The organisation is a "private foundation for public benefit" under Qatari law. Under this organisational structure, it receives funding from the State of Qatar and according to media scholar Tine Ustad Figenschou, while both Al Jazeera and Qatari officials stress that the network is politically and editorially independent, this independence is "relative and conditional." The network is sometimes perceived to have mainly Islamist perspectives, promoting the Muslim Brotherhood, and having a pro-Sunni and an anti-Shia bias in its reporting of regional issues. Al Jazeera has aired videos and audio recordings of Osama bin Laden.

The network's news operation currently has 70 bureaus around the world that are shared between the network's channels and operations, the second-largest amount of bureaux of any media company in the world after the BBC. In June 2017, the Saudi, Emirati, Bahraini, and Egyptian governments, supported by 12 other OIC member governments (with initial rumours claiming the support of additional governments; later reduced to 9 member governments by the latest of August 2019), pressed for the closure of the entire conglomerate as one of thirteen demands made to the government of Qatar during the 2017-2021 Qatar diplomatic crisis. Other media networks have spoken out in support of the network.

History

Launch
The original Al Jazeera Satellite Channel (then called JSC or Jazeera Satellite Channel) was launched on 1 November 1996. This was following the closure of the first BBC Arabic language television station, then a joint venture with Orbit Communications Company, owned by Saudi King Fahd's cousin, Khalid bin Faisal Al Saud. The BBC channel had closed after a year and a half when the Saudi government attempted to thwart a documentary pertaining to executions under sharia law.

The Emir of Qatar, Sheikh Hamad bin Khalifa, provided a loan of QAR 500 million ($137 million) to sustain Al Jazeera through its first five years, as Hugh Miles detailed in his book Al Jazeera: The Inside Story of the Arab News Channel That Is Challenging the West.

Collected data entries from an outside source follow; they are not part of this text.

Lemma unmarkDeletedInternal_ok s i :
  index_ok s → i < cur_element_count s → live s i = false →
  ∃ s', unmarkDeletedInternal i s = (s', Ok tt) ∧ index_ok s' ∧ cfg s' = cfg s ∧
    cur_element_count s' = cur_element_count s ∧ label_lookup_ s' = label_lookup_ s ∧
    num_deleted_ s' + 1 = num_deleted_ s ∧ live s' i = true ∧ (∀ j, data_of s' j = data_of s j) ∧
    (∀ lab, view s' lab = (j ← label_lookup_ s !! lab; Some (data_of s j, if decide (j = i) then true else live s j))).
Proof.
  intros Hix Hi Hlive. pose proof (ix_graph _ Hix) as Hg.
  destruct (live_el s i Hg Hi) as (e & He & Hle).
  destruct (ok_reads s i Hg Hi) as (_ & _ & Hdel). unfold unmarkDeletedInternal.
  rewrite (proj2 (N.leb_gt _ _)), Hdel, Hlive by done. cbn [negb]. eexists. split; [done|].
  unfold put_mark. rewrite He.
  set (e' := {| el_ll := ll_unmark (el_ll e); el_data := el_data e; el_label := el_label e |}).
  set (num := _ mod _). set (del := if allow_replace_deleted_ (cfg s) then _ else _).
  assert (ll_deleted (el_ll e') = false) as Hd' by apply deleted_unmark.
  pose proof (mark_live s i e' num del) as Hml. rewrite Hd' in Hml. simpl in Hml.
  set (s1 := set_deleted num del (put_el i e' s)) in *.
  assert (deleted_ids s ≡ₚ i :: deleted_ids s1) as Hids.
  { apply NoDup_Permutation; [apply deleted_ids_nodup| |].
    - constructor; [|apply deleted_ids_nodup]. rewrite elem_deleted_ids, Hml, decide_True by done. by intros [_ ?].
    - intros j. rewrite elem_of_cons, !elem_deleted_ids, Hml. simpl.
      destruct (decide (j = i)) as [->|]; [|tauto]. by split; auto. }
  destruct (ix_marks _ Hix) as [M1 M2].
  assert (num + 1 = num_deleted_ s) as Hnum by by eapply num_deleted_pos.
  split_and!; try done.
  - apply mark_index with e; try done; [apply count_unmark|apply typed_unmark|]. fold s1. split.
    + simpl. rewrite Hids in M1. simpl in M1. lia.
    + simpl. unfold del. rewrite M2. destruct (allow_replace_deleted_ (cfg s)); [|done].
      apply leibniz_equiv. rewrite Hids. simpl.
      assert (i ∉ deleted_ids s1) as Hn.
      { rewrite elem_deleted_ids, Hml, decide_True by done. by intros [_ ?]. }
      intros x. rewrite elem_of_difference, elem_of_union, elem_of_singleton, elem_of_list_to_set.
      split; [tauto|]. intros Hx. split; [by right|]. by intros ->.
  - rewrite Hml. by rewrite decide_True.
  - intros j. by eapply mark_data.
  - intros lab. unfold s1. rewrite (mark_view s i e e') by done. by rewrite Hd'.
Qed.

(** ** Resizing *)
Lemma lookup_keep {A} (m : gmap tableint A) n i :
  i < n → filter (λ kv : tableint * A, kv.1 < n) m !! i = m !! i.
Proof.
  intros Hi. destruct (m !! i) as [x|] eqn:E.
  - by apply map_lookup_filter_Some.
  - apply map_lookup_filter_None. by left.
Qed.
(* ===== verification/HnswPersistLaws.v ===== *)
(** * Saving and loading an index

    A saved index, loaded into a new object, is the same index: same elements,
    labels, marks, levels, links and entry point.  A file that was cut short or
    extended is rejected. *)

From Stdlib Require Import ZArith Lia.
From stdpp Require Import base numbers list gmap strings.
From S2P Require Import HnswCopy.
From S2P Require Import Prelude Heap Binary VisitedList Arith Hnsw HnswPersist HnswWf HnswKnn HnswAddLaws HnswIndexLaws.
#[local] Open Scope N_scope.

(** ** Object representations *)
Definition ll_fits (slots : N) (ll : linklist) : Prop :=
  ll_word ll < 4294967296 ∧ Forall (λ v, v < 4294967296) (ll_slots ll) ∧ length (ll_slots ll) = N.to_nat slots.

Lemma concat_le4_length l : length (concat (le 4 <$> l)) = (4 * length l)%nat.
Proof. induction l as [|v l IH]; [done|]. cbn [fmap list_fmap concat]. rewrite length_app, le_length, IH. simpl. lia. Qed.
Lemma enc_ll_length ll : length (enc_ll ll) = (4 * length (ll_slots ll) + 4)%nat.
Proof. unfold enc_ll. rewrite length_app, le_length, concat_le4_length. lia. Qed.
Lemma sim_addLevel s q label :
  implements s (abstraction s) → (N.to_nat (data_size_ (cfg s)) ≤ length q)%nat →
  (contents s !! label = None → all_items_live (abstraction s)) →
  ∃ s', addPoint fstdistfunc_ q label false s = (s', (spec_add (abstraction s) q label).2) ∧
    implements s' (spec_add (abstraction s) q label).1.
Proof.
  intros (Hix & HM & _) Hq Hnew. unfold spec_add. simpl. rewrite lookup_contents in *.
  destruct (ix_labels _ Hix) as [L1 _]. unfold view in *.
  destruct (label_lookup_ s !! label) as [i|] eqn:Hl; simpl in *.
  - destruct (ok_reads s i (ix_graph _ Hix)) as (_ & _ & Hdel); [by eapply L1|].
    assert (allow_replace_deleted_ (cfg s) = false ∨ live s i = true →
      ∃ s', addPoint fstdistfunc_ q label false s = (s', Ok tt) ∧ implements s' (put_item (abstraction s) label q)) as Hup.
    { intros Hok. destruct (addPoint_update_run s q label i) as (s' & Hrun & [U1 U2 _ U4]); [done..|].
      exists s'. split; [done|]. apply implements_intro; try done. by apply contents_insert. }
    destruct (live s i) eqn:Hlive; [by apply Hup; right|].
    destruct (allow_replace_deleted_ (cfg s)) eqn:Hal; [|by apply Hup; left].
    exists s. split; [|by split]. rewrite addPoint_unfold. unfold addPointLevel, eff_bind, eff_get, eff_lift.
    by rewrite Hl, Hal, Hdel.
  - rewrite size_contents by done. destruct (N.leb_spec (max_elements_ (cfg s)) (cur_element_count s)) as [Hfull|Hroom].
    + exists s. split; [|by split]. rewrite addPoint_unfold. unfold addPointLevel, eff_bind, eff_get.
      rewrite Hl. by rewrite (proj2 (N.leb_le _ _)).
    + destruct ((random_level (mult_ (cfg s)) (level_generator_ s)).1) as [lv|] eqn:Hr.
      2:{ destruct (go_cfg _ (ix_graph _ Hix)) as (_ & _ & _ & _ & _ & _ & _ & Hm). rewrite Hm in Hr.
          by apply level_total in Hr. }
      destruct (addPoint_insert_run s q label lv) as (s' & Hrun & Had); try done.
      { right. by apply items_live, Hnew. }
      exists s'. split; [done|]. apply implements_intro; [apply Had|apply Had|done|].
      apply contents_insert. intros lab. apply (ad_view _ _ _ _ _ _ Had).
Qed.

Lemma no_deleted_items s : index_ok s → allow_replace_deleted_ (cfg s) = true →
  deleted_elements s = ∅ ↔ all_items_live (abstraction s).
Proof.
  intros Hix Hal. rewrite items_live by done. destruct (ix_marks _ Hix) as [_ M2]. rewrite Hal in M2. rewrite M2.
  split.
  - intros He i Hi. destruct (live s i) eqn:Hl; [done|].
    assert (i ∈ (list_to_set (deleted_ids s) : gset tableint)) as Hin.
    { apply elem_of_list_to_set. by apply elem_deleted_ids. }
    rewrite He in Hin. by apply elem_of_empty in Hin.
  - intros Hlive. apply leibniz_equiv, elem_of_equiv_empty. intros i Hin.
    apply elem_of_list_to_set, elem_deleted_ids in Hin as [Hi Hd]. rewrite Hlive in Hd; done.
Qed.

Al Jazeera's first day on the air was 1 November 1996. It offered 6-hours of programming per day; this would increase to 12 hours by the end of 1997. It was broadcast to the immediate neighborhood as a terrestrial signal, and on cable, as well as through satellites (which was also free to users in the Arab world). 1 January 1999 was Al Jazeera's first day of 24-hour broadcasting. Employment had more than tripled in one year to 500 employees, and the agency had bureaux at a dozen sites as far as EU and Russia. Its annual budget was estimated at $25 million at the time.

Expansion

Al Jazeera English

In 2001, Al Jazeera was the singular international news network in Kabul, Afghanistan. Especially after 9/11, the demand for the English translation of Al Jazeera had increased. Therefore, Al Jazeera started to think about a service in the English language.

In late 2002, the director of marketing of Al Jazeera, Ali Mohamed Kama began to push a "repositioning" of Al Jazeera, "accompanied by the introduction of English subtitles and dubbing of broadcast into English."
In 2003, Al Jazeera hired its first English-language journalists, among whom was Afshin Rattansi, from the BBC's Today Programme.

In March 2003, it launched an English-language website (see below). The name of the website was "Al Jazeera Net"; it was launched by younger journalists. The site published various stories covered by the network, but it was not depending on Arabic-language channels and websites. The website aimed to connect to the Western audience, cooperate with BBC, and be "a global citizen's home page."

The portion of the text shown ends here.